To kind of try and bring the whole post into a tidy summary, I'd like to use that overused Lennon quote-"Life is what happens when you are busy making other plans." So these transitional periods are much more real than some imagined future. After all, as is said in another John Green book, to imagine the future is a type of nostalgia. It's not life. You're not waiting to "get a life" because you've already got one and this is it.

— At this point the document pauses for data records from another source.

(* ===== verification/Trust.v ===== *)
(** * Trust store and acceptance policy — [shadownet/trust.py] *)

From S2P Require Import Prelude PyStr Identifiers Jcs Dicts Crypto Provider Pydantic Credential.

Definition DEFAULT_STRANGER_KINDS : list pystr := [str "org_affiliation"].

Record TrustEntry := { te_issuer : pystr; te_accept : list pystr }.
Record TrustStore := { ts_entries : list TrustEntry }.
Record AcceptancePolicy := { from_contact : list pystr; from_stranger : list pystr }.

(** [_normalize]: the loop over [value] with [seen]. *)
Fixpoint normalize_loop (value seen : list pystr) : list pystr :=
  match value with
  | [] => seen
  | kind :: value => normalize_loop value (if bool_decide (kind ∈ seen) then seen else seen ++ [kind])
  end.
Definition _normalize (value : list pystr) : list pystr := normalize_loop value [].

Definition all_strs (l : list json) : result (list pystr) := mapM (λ v, v_str (Some v)) l.

(** What the "before" validator makes of a decoded value: it iterates over
    lists, over the characters of a string, over the keys of a dictionary. *)
Definition v_accept (v : option json) : result (list pystr) :=
  match v with
  | None => invalid
  | Some v =>
      kinds ← match v with
              | JList l => all_strs l
              | JStr s => Ok (map (λ c, [c]) s)
              | JDict d => Ok (keys d)
              | _ => Raise TypeError
              end;
      match _normalize kinds with [] => invalid | ks => Ok ks end
  end.

Section trust.
Context `{PyUnicode} `{Pydantic}.

Definition no_extras (names : list pystr) (d : pydict) : result unit :=
  match extras names d with [] => Ok tt | _ => invalid end.

Definition TrustEntry_validate (d : pydict) : result TrustEntry :=
  model_validate (str "TrustEntry") d
    (Ok (λ i a _, {| te_issuer := i; te_accept := a |})
     <*> v_after canonicalize_issuer_or_org_identifier (dict_get (str "issuer") d)
     <*> v_accept (dict_get (str "accept") d)
     <*> no_extras [str "issuer"; str "accept"] d).

Definition TrustStore_validate (d : pydict) : result TrustStore :=
  model_validate (str "TrustStore") d
    (Ok (λ es _, {| ts_entries := es |})
     <*> (match dict_get (str "entries") d with
          | None => Ok []
          | Some (JList l) => mapM (λ v, match v with JDict e => TrustEntry_validate e | _ => invalid end) l
          | Some _ => invalid
          end)
     <*> no_extras [str "entries"] d).

Definition TrustStore_dump (s : TrustStore) : pydict :=
  [(str "entries", JList (map (λ e, JDict [(str "issuer", JStr (te_issuer e));
                                           (str "accept", JList (map JStr (te_accept e)))]) (ts_entries s)))].

Definition accepts (s : TrustStore) (issuer kind : pystr) : result bool :=
  match canonicalize_issuer_or_org_identifier issuer with
  | Ok target =>
      Ok (existsb (λ e, bool_decide (te_issuer e = target) && bool_decide (kind ∈ te_accept e)) (ts_entries s))
  | Raise InvalidIdentifierError => Ok false
  | Raise e => Raise e
  end.

Definition v_kinds (dflt : list pystr) (v : option json) : result (list pystr) :=
  match v with None => Ok dflt | Some _ => v_strs v end.

Definition policy_keys : list pystr :=
  [str "fromContact"; str "from_contact"; str "fromStranger"; str "from_stranger"].

(** With both spellings of a field present, the one that is not used is an
    extra key, which is forbidden. *)
Definition both_spellings (alias name : pystr) (d : pydict) : bool :=
  bool_decide (is_Some (dict_get alias d)) && bool_decide (is_Some (dict_get name d)).

Definition AcceptancePolicy_validate (d : pydict) : result AcceptancePolicy :=
  model_validate (str "AcceptancePolicy") d
    (Ok (λ c s _ _, {| from_contact := c; from_stranger := s |})
     <*> v_kinds [] (get_alias (str "fromContact") (str "from_contact") d)
     <*> v_kinds DEFAULT_STRANGER_KINDS (get_alias (str "fromStranger") (str "from_stranger") d)
     <*> no_extras policy_keys d
     <*> (if both_spellings (str "fromContact") (str "from_contact") d
             || both_spellings (str "fromStranger") (str "from_stranger") d
          then invalid else Ok tt)).

(** [model_dump(by_alias=True)] *)
Definition AcceptancePolicy_dump (p : AcceptancePolicy) : pydict :=
  [(str "fromContact", JList (map JStr (from_contact p)));
   (str "fromStranger", JList (map JStr (from_stranger p)))].

Definition required_kinds (p : AcceptancePolicy) (is_contact : bool) : list pystr :=
  if is_contact then from_contact p else from_stranger p.

Definition is_credential_trusted (c : VerifiedCredential) (s : TrustStore) : result bool :=
  accepts s (cp_iss (vc_payload c)) (cp_kind (vc_payload c)).

Fixpoint policy_loop (creds : list VerifiedCredential) (s : TrustStore) (required : list pystr) : result bool :=
  match creds with
  | [] => Ok false
  | c :: creds =>
      trusted ← is_credential_trusted c s;
      if (trusted : bool) && bool_decide (cp_kind (vc_payload c) ∈ required) then Ok true
      else policy_loop creds s required
  end.

Definition satisfies_policy (creds : list VerifiedCredential) (s : TrustStore) (required : list pystr) : result bool :=
  match required with [] => Ok true | _ => policy_loop creds s required end.
End trust.

(** ** Lemmas *)

Lemma normalize_loop_spec value seen :
  NoDup seen → NoDup (normalize_loop value seen)
    ∧ (∀ k, k ∈ normalize_loop value seen ↔ k ∈ seen ∨ k ∈ value).
Proof.
  revert seen. induction value as [|k value IH]; intros seen Hs; simpl; [set_solver|].
  case_bool_decide.
  - destruct (IH seen Hs) as [? Hk]. split; [done|]. intros k'. rewrite Hk. set_solver.
  - destruct (IH (seen ++ [k])) as [? Hk].
    { apply NoDup_app. split_and!; [done| |apply NoDup_singleton]. set_solver. }
    split; [done|]. intros k'. rewrite Hk. set_solver.
Qed.

Lemma normalize_loop_id value seen : NoDup (seen ++ value) → normalize_loop value seen = seen ++ value.
Proof.
  revert seen. induction value as [|k value IH]; intros seen Hn; simpl; [by rewrite app_nil_r|].
  assert (k ∉ seen).
  { apply NoDup_app in Hn as (_ & Hd & _). intros Hk. apply (Hd k Hk). by left. }
  rewrite bool_decide_eq_false_2 by done. rewrite IH; by rewrite <-app_assoc.
Qed.

Lemma v_accept_map l : NoDup l → l ≠ [] → v_accept (Some (JList (map JStr l))) = Ok l.
Proof.
  intros Hn Hne. unfold v_accept, all_strs. pose proof (v_strs_map l) as Hv. cbn [v_strs] in Hv. rewrite Hv.
  cbn [mbind result_bind]. unfold _normalize. rewrite normalize_loop_id by done. simpl. by destruct l.
Qed.

Section trust_lemmas.
Context `{PyUnicode} `{Pydantic}.

Lemma canonicalize_issuer_error v e :
  canonicalize_issuer_or_org_identifier v = Raise e → e = InvalidIdentifierError.
Proof.
  unfold canonicalize_issuer_or_org_identifier, raise_if. case_match.
  - intros E. assert (Hp : parse_public_key v = Raise e) by (unfold parse_public_key; by rewrite E).
    by apply Provider.parse_public_key_error in Hp.
  - unfold _validate_domain, raise_if. intros E.
    apply bind_raise in E as [E|(? & _ & E)]; [by case_match; simplify_eq|].
    apply bind_raise in E as [E|(? & _ & E)]; [by case_match; simplify_eq|done].
Qed.

Lemma accepts_spec s issuer kind :
  ∃ b, accepts s issuer kind = Ok b
    ∧ (b = true ↔ ∃ target e, canonicalize_issuer_or_org_identifier issuer = Ok target
        ∧ e ∈ ts_entries s ∧ te_issuer e = target ∧ kind ∈ te_accept e).
Proof.
  unfold accepts. destruct (canonicalize_issuer_or_org_identifier issuer) as [target|e] eqn:E.
  - eexists. split; [done|]. rewrite existsb_exists. setoid_rewrite <-list_elem_of_In.
    setoid_rewrite andb_true_iff. setoid_rewrite bool_decide_eq_true. naive_solver.
  - apply canonicalize_issuer_error in E as ->. exists false. split; [done|]. naive_solver.
Qed.

(** A credential the store trusts. *)
Definition trusted_by (s : TrustStore) (c : VerifiedCredential) : Prop :=
  ∃ target e, canonicalize_issuer_or_org_identifier (cp_iss (vc_payload c)) = Ok target
    ∧ e ∈ ts_entries s ∧ te_issuer e = target ∧ cp_kind (vc_payload c) ∈ te_accept e.

Lemma policy_loop_spec creds s required :
  ∃ b, policy_loop creds s required = Ok b
    ∧ (b = true ↔ ∃ c, c ∈ creds ∧ trusted_by s c ∧ cp_kind (vc_payload c) ∈ required).
Proof.
  induction creds as [|c creds (b & Hl & Hb)]; simpl.
  - exists false. split; [done|]. set_solver.
  - unfold is_credential_trusted.
    destruct (accepts_spec s (cp_iss (vc_payload c)) (cp_kind (vc_payload c))) as (t & -> & Ht).
    cbn [mbind result_bind]. fold (trusted_by s c) in Ht.
    destruct (t && bool_decide (cp_kind (vc_payload c) ∈ required)) eqn:E.
    + bool_prop. exists true. split; [done|]. split; [intros _; exists c|done]. split_and!; [by left| |done].
      by apply Ht.
    + exists b. split; [done|]. rewrite Hb. split.
      * intros (c' & ? & ? & ?). exists c'. split_and!; [by right|done..].
      * intros (c' & [->|Hin]%elem_of_cons & Htr & Hk); [|by exists c'].
        apply Ht in Htr as ->. by rewrite bool_decide_eq_true_2 in E.
Qed.

(** Section 7.3: a set of verified credentials satisfies a list of required
    kinds exactly when it is empty or one of them is of a required kind and an
    entry of the trust store names its issuer, in canonical form, and accepts
    its kind.  The evaluation never raises. *)
Lemma satisfies_policy_spec creds s required :
  ∃ b, satisfies_policy creds s required = Ok b
    ∧ (b = true ↔ required = [] ∨ ∃ c, c ∈ creds ∧ trusted_by s c ∧ cp_kind (vc_payload c) ∈ required).
Proof.
  unfold satisfies_policy. destruct required as [|k required].
  - exists true. split; [done|]. by split; [left|].
  - destruct (policy_loop_spec creds s (k :: required)) as (b & -> & Hb). exists b. split; [done|].
    rewrite Hb. naive_solver.
Qed.
End trust_lemmas.

(** ** Properties *)

Section trust_properties.
Context `{PyUnicode} `{Pydantic}.

(** The policy survives its wire form (camel-case keys), and so does a trust
    store whose entries are canonical and free of duplicates. *)
Lemma trust_config_roundtrip (p : AcceptancePolicy) (s : TrustStore) :
  Forall (λ e, canonicalize_issuer_or_org_identifier (te_issuer e) = Ok (te_issuer e)
               ∧ te_accept e ≠ [] ∧ NoDup (te_accept e)) (ts_entries s) →
  AcceptancePolicy_validate (AcceptancePolicy_dump p) = Ok p
  ∧ TrustStore_validate (TrustStore_dump s) = Ok s.
Proof.
  intros Hs. split.
  - unfold AcceptancePolicy_validate. apply rethrow_ok. set (d := AcceptancePolicy_dump p).
    assert (get_alias (str "fromContact") (str "from_contact") d = Some (JList (map JStr (from_contact p)))) as -> by done.
    assert (get_alias (str "fromStranger") (str "from_stranger") d = Some (JList (map JStr (from_stranger p)))) as -> by done.
    assert (no_extras policy_keys d = Ok tt) as -> by done.
    assert (both_spellings (str "fromContact") (str "from_contact") d
      || both_spellings (str "fromStranger") (str "from_stranger") d = false) as -> by done.
    unfold v_kinds. rewrite !v_strs_map. by destruct p.
  - unfold TrustStore_validate. apply rethrow_ok. set (d := TrustStore_dump s).
    assert (no_extras [str "entries"] d = Ok tt) as -> by done.
    assert (∀ es, Forall (λ e, canonicalize_issuer_or_org_identifier (te_issuer e) = Ok (te_issuer e)
      ∧ te_accept e ≠ [] ∧ NoDup (te_accept e)) es →
      mapM (λ v, match v with JDict e => TrustEntry_validate e | _ => invalid end)
        (map (λ e, JDict [(str "issuer", JStr (te_issuer e)); (str "accept", JList (map JStr (te_accept e)))]) es)
      = Ok es) as Hm.
    { induction 1 as [|e es (Hi & Hne & Hnd) _ IH]; [done|]. cbn [map mapM].
      assert (TrustEntry_validate [(str "issuer", JStr (te_issuer e));
        (str "accept", JList (map JStr (te_accept e)))] = Ok e) as ->.
      { unfold TrustEntry_validate. apply rethrow_ok.
        change (dict_get (str "issuer") _) with (Some (JStr (te_issuer e))).
        change (dict_get (str "accept") _) with (Some (JList (map JStr (te_accept e)))).
        change (no_extras _ _) with (Ok tt).
        rewrite v_accept_map by done. unfold v_after. cbn [v_str mbind result_bind]. rewrite Hi. simpl.
        by destruct e. }
      cbn [mbind result_bind]. by rewrite IH. }
    change (dict_get (str "entries") d) with (Some (JList (map (λ e, JDict [(str "issuer", JStr (te_issuer e));
      (str "accept", JList (map JStr (te_accept e)))]) (ts_entries s)))).
    cbv iota. rewrite Hm by done. by destruct s.
Qed.
End trust_properties.

#[local] Existing Instance ascii_unicode.
#[local] Existing Instance strict_pydantic.

Definition demo_store : TrustStore :=
  {| ts_entries := [{| te_issuer := str "hr.acme.example"; te_accept := [str "org_affiliation"] |}] |}.

Lemma satisfies_policy_example : satisfies_policy [demo_verified] demo_store DEFAULT_STRANGER_KINDS = Ok true.
Proof. vm_compute. reflexivity. Qed.

(** [accept] given as one string is taken apart into its characters. *)
Lemma accept_string_is_split :
  te_accept <$> TrustEntry_validate [(str "issuer", JStr (str "a.example")); (str "accept", JStr (str "aba"))]
  = Ok [str "a"; str "b"].
Proof. vm_compute. reflexivity. Qed.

I'm not sure what my point is. Maybe it's that preparation is essentially no different than execution. Maybe I just wanted to get all existential today. Either way, I hope it made some sense.

Monday, May 16, 2011

Take Two

This has been an unexpected ordeal.
Through a series of unfortunate events involving glitchy Blogger servers and a squatting troll, I have had to get an entirely new blog. This one, in case you didn't notice, in which case I'm sure you'll catch on to the whole blogging thing eventually. Don't worry about it.
My first blog post was deleted and my old blog was replaced with mean-spirited, almost nonsensical douchebaggery. Here are some of the things you may have missed from my lost post:
  • My name is Jon Garcia. Hi. Let's be friends.
  • My main Internetular outlet is The Minute Vlog on YouTube, from which you can find my other online interactions I'm sure.
  • I'm a vegetarian. No, I won't rub it in your face. No, I don't count calling meat "dead things" as rubbing it in your face.
  • I'm a feminist. Yes, I am a male, as my name seems to indicate, but feminism is about more than just cis women. More on that later.
  • More and more I'm becoming an activist. Anti-racism, anti-ableist, progressive government and all-around kyriarchy-is-bad, that's me.
  • I have the invisible disabilities of Major Depression, Sensory Integration Disorder and high functioning autism. More on that later too, probably. Feel free to ask about it.
  • I'm a college student. English major and history minor, both for education and yes I realize the irony of this fragmented explanatory sentence.
Hello again. Nice bullets, eh? In light of recent events, I should also point out that despite the nationalities of some of my ancestors, despite my ethnicity and what I call my grandparents and my last name, I do not speak Spanish. English, obviously. A little French even. But no Spanish.
Now that that's through I think I'm done for now. Oy vei.